Corker is not seeking reëlection, which has afforded him a measure of liberation. But his bravery was nonetheless real, and his viewpoint disturbing: he apparently believes that the nation made a tragic mistake when it elected as President someone as unfit, as uninformed, as irrational, and as unready as Trump. Corker’s tweeted description of the White House as an “an adult day-care center,” trying to handle a tantrum-prone seventy-one-year-old, was, he said, a concern shared by nearly every Senate Republican—nearly every silent Senate Republican, he might have said. He stood in marked contrast to his party’s purported congressional leaders, Speaker of the House Paul D. Ryan and Senate Majority Leader Mitch McConnell, who seem fine with just about everything that Trump says and does, even when he shows contempt for them. (On Monday, Trump managed to say both that he could “understand fully how Steve Bannon feels” in declaring war on the Republican establishment, and, of McConnell, that “we’re probably now—I think at least as far as I’m concerned—closer than ever before.”)
“Look, except for a few people, the vast majority of our caucus understands what we’re dealing with here,” Corker said. He added, “Of course they understand the volatility that we’re dealing with and the tremendous amount of work that it takes by people around him to keep him in the middle of the road.” Corker was particularly concerned about the underminingof Secretary of State Rex Tillerson, who is among those trying to keep Trump from running off the road. On Friday, Corker told the Washington Post’s Jackson Diehl that Trump might have created a situation that could force the United States to choose between war and diplomacy in dealing with the nuclear threat posed by North Korea and Iran: “You cannot publicly castrate your own Secretary of State without giving yourself that binary choice.”
In late July, at the end of a Senate subcommittee hearing, a microphone close to Senator Susan Collins, a Maine Republican, caught her discussing Trump’s ignorance about the budget, and Senator Jack Reed, a Rhode Island Democrat, saying, “Yes. I think—I think he’s crazy,” a clear reference to the President. “I’m worried,” Collins said. So is the country: a recent Quinnipiac poll showed that fifty-six per cent of respondents believe that Trump is unfit to serve. That’s hardly a surprise; the nation, after all, is facing something that once was a premise to move the plot of Washington potboilers: What is to be done if a President is unstable, and wants to do something truly reckless? That question was at the heart of Corker’s conversation with the Times: “I know for a fact that every single day at the White House, it’s a situation of trying to contain him,” he said.
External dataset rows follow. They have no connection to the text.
(* ===== verification/Mmu.v ===== *)
(** * Addresses and page table entries (mmu.h, memlayout.h) *)
From stdpp Require Import base list gmap strings.
From Stdlib Require Import ZArith Lia.
From S2P Require Import Prelude.
#[local] Open Scope Z_scope.

Definition EXTMEM : Z := 1048576.
Definition PHYSTOP : Z := 234881024.
Definition DEVSPACE : Z := 4261412864.
Definition KERNBASE : Z := 2147483648.
Definition KERNLINK : Z := KERNBASE + EXTMEM.
Definition V2P (a : Z) : Z := uint (a - KERNBASE).
Definition P2V (a : Z) : Z := uint (a + KERNBASE).

Definition PGSIZE : Z := 4096.
Definition NPDENTRIES : Z := 1024.
Definition NPTENTRIES : Z := 1024.
Definition PTXSHIFT : Z := 12.
Definition PDXSHIFT : Z := 22.
Definition PDX (va : Z) : Z := Z.land (Z.shiftr (uint va) PDXSHIFT) 1023.
Definition PTX (va : Z) : Z := Z.land (Z.shiftr (uint va) PTXSHIFT) 1023.
Definition PGADDR (d t o : Z) : Z := uint (Z.lor (Z.lor (Z.shiftl d PDXSHIFT) (Z.shiftl t PTXSHIFT)) o).
Definition PGROUNDUP (sz : Z) : Z := Z.land (uint (sz + PGSIZE - 1)) (Z.lnot (PGSIZE - 1)).
Definition PGROUNDDOWN (a : Z) : Z := Z.land a (Z.lnot (PGSIZE - 1)).

Definition PTE_P : Z := 1.
Definition PTE_W : Z := 2.
Definition PTE_U : Z := 4.
Definition PTE_PS : Z := 128.
Definition PTE_ADDR (pte : Z) : Z := Z.land (uint pte) (Z.lnot 4095).
Definition PTE_FLAGS (pte : Z) : Z := Z.land (uint pte) 4095.

(** ** The macros as arithmetic *)
Lemma land_lnot_4095 a : Z.land a (Z.lnot 4095) = a - a mod 4096.
Proof.
  change 4095 with (Z.ones 12). rewrite <- Z.ldiff_land, Z.ldiff_ones_r by lia.
  rewrite Z.shiftl_mul_pow2, Z.shiftr_div_pow2 by lia. change (2 ^ 12) with 4096.
  pose proof (Z.div_mod a 4096). lia.
Qed.
Lemma PGROUNDDOWN_eq a : PGROUNDDOWN a = a - a mod 4096.
Proof. apply land_lnot_4095. Qed.
Lemma PGROUNDUP_eq a : PGROUNDUP a = uint (a + 4095) - uint (a + 4095) mod 4096.
Proof. unfold PGROUNDUP. replace (a + PGSIZE - 1) with (a + 4095) by (unfold PGSIZE; lia). apply land_lnot_4095. Qed.
Lemma PTE_ADDR_eq p : PTE_ADDR p = uint p - uint p mod 4096.
Proof. apply land_lnot_4095. Qed.
Lemma PTE_FLAGS_eq p : PTE_FLAGS p = uint p mod 4096.
Proof. unfold PTE_FLAGS. change 4095 with (Z.ones 12). by rewrite Z.land_ones by lia. Qed.
Lemma PDX_eq va : PDX va = uint va / 4194304.
Proof.
  unfold PDX. change 1023 with (Z.ones 10). rewrite Z.land_ones, Z.shiftr_div_pow2 by (unfold PDXSHIFT; lia).
  change (2 ^ PDXSHIFT) with 4194304. change (2 ^ 10) with 1024. zmod.
Qed.
Lemma PTX_eq va : PTX va = (uint va / 4096) mod 1024.
Proof.
  unfold PTX. change 1023 with (Z.ones 10). rewrite Z.land_ones, Z.shiftr_div_pow2 by (unfold PTXSHIFT; lia).
  reflexivity.
Qed.

(** The arithmetic of page table entries, for goals about addresses. *)
Ltac pgarith := unfold PGSIZE, KERNBASE, PHYSTOP, V2P, P2V in *;
  rewrite ?PGROUNDDOWN_eq, ?PGROUNDUP_eq, ?PTE_ADDR_eq, ?PTE_FLAGS_eq, ?PDX_eq, ?PTX_eq in *; zmod.

Lemma PGROUNDUP_spec a : 0 ≤ a → a ≤ 4294963200 →
  PGROUNDUP a mod 4096 = 0 ∧ a ≤ PGROUNDUP a < a + 4096.
Proof. intros H1 H2. rewrite PGROUNDUP_eq. zmod. Qed.
Lemma PGROUNDDOWN_spec a : PGROUNDDOWN a mod 4096 = 0 ∧ PGROUNDDOWN a ≤ a < PGROUNDDOWN a + 4096.
Proof. rewrite PGROUNDDOWN_eq. zmod. Qed.
Lemma PGROUNDDOWN_id a : a mod 4096 = 0 → PGROUNDDOWN a = a.
Proof. rewrite PGROUNDDOWN_eq. lia. Qed.
Lemma V2P_P2V a : 0 ≤ a < KERNBASE → V2P (P2V a) = a.
Proof. intros. pgarith. Qed.
Lemma P2V_V2P v : KERNBASE ≤ v < 4294967296 → P2V (V2P v) = v.
Proof. intros. pgarith. Qed.
(** A page table entry gives back its address and its flags. *)
Lemma PTE_ADDR_lor pa f : 0 ≤ pa < 4294967296 → pa mod 4096 = 0 → 0 ≤ f < 4096 → PTE_ADDR (Z.lor pa f) = pa ∧ PTE_FLAGS (Z.lor pa f) = f.
Proof.
  intros H1 H2 H3. assert (Z.lor pa f = pa + f) as ->.
  { assert (Z.land pa f = 0) as E; [|pose proof (Z.add_lor_land pa f); lia].
    rewrite <- (Z.mod_small f 4096) by lia. change 4096 with (2 ^ 12) in *. rewrite <- Z.land_ones by lia.
    rewrite (Z.land_comm f), Z.land_assoc, Z.land_ones, H2 by lia. apply Z.land_0_l. }
  rewrite PTE_ADDR_eq, PTE_FLAGS_eq. zmod.
Qed.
Seventy-some years ago, David Lilienthal, the first chairman of the Atomic Energy Commission, writing in his journal, asked a question that ought to have been asked when Trump, at the United Nations, threatened to “totally destroy” North Korea—raising the ultimate question about modern war: “Isn’t the real danger to civilization to be found in the recognition that warfare is no longer a conflict within limits imposed by morality, but without limit, without moral containment?” What, he might have added, if the wrecking ball is being aimed at civilization itself?